-- THE RECORDS --
'''
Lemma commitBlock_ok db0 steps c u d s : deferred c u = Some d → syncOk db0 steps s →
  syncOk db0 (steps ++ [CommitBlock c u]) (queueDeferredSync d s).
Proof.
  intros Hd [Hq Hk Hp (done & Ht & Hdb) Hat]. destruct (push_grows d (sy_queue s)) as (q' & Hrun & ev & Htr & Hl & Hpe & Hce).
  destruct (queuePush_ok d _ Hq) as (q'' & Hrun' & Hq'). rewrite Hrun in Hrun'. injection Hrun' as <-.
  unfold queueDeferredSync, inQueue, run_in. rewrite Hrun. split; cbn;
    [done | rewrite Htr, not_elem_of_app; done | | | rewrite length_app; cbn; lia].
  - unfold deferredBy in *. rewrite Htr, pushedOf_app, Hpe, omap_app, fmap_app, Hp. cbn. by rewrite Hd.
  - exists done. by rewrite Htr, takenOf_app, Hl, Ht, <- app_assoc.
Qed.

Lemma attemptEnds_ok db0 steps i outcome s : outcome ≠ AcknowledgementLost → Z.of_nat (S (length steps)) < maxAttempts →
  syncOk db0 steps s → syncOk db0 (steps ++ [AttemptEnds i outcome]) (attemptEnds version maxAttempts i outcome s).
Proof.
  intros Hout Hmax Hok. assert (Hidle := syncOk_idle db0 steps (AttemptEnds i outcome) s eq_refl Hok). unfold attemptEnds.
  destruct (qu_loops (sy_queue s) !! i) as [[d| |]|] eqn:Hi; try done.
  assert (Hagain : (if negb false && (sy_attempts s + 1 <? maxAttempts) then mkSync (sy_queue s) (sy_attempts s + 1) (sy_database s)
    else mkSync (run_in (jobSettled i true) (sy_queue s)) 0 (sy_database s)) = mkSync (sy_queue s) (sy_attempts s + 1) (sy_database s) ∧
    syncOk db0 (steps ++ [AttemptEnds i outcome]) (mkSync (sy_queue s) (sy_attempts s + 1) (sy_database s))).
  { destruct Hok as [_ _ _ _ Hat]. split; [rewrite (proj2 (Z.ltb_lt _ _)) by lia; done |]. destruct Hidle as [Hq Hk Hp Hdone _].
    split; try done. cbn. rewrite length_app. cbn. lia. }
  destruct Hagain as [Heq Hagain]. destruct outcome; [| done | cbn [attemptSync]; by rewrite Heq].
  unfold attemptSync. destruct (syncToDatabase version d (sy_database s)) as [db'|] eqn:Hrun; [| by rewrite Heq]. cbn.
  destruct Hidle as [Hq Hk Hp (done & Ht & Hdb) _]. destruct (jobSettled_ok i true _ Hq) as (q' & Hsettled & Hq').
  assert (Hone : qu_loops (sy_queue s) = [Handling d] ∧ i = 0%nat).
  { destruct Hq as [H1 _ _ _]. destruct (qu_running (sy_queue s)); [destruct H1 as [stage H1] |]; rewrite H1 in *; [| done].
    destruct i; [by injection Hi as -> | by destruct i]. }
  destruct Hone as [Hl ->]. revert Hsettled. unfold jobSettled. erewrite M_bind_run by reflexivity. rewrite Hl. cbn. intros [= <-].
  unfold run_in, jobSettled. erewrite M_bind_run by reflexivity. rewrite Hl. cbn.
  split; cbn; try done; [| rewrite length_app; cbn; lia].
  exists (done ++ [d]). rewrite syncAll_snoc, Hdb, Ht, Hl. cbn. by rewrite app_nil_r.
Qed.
'''
-- WORK TASK --
Copy exactly the stretch of data above from the line with "syncOk db0 steps s → syncOk" through the line with "assert (Hagain : (if", and omit all other lines.

-- REPLY TO THE EXERCISE --
  syncOk db0 steps s → syncOk db0 (steps ++ [AttemptEnds i outcome]) (attemptEnds version maxAttempts i outcome s).
Proof.
  intros Hout Hmax Hok. assert (Hidle := syncOk_idle db0 steps (AttemptEnds i outcome) s eq_refl Hok). unfold attemptEnds.
  destruct (qu_loops (sy_queue s) !! i) as [[d| |]|] eqn:Hi; try done.
  assert (Hagain : (if negb false && (sy_attempts s + 1 <? maxAttempts) then mkSync (sy_queue s) (sy_attempts s + 1) (sy_database s)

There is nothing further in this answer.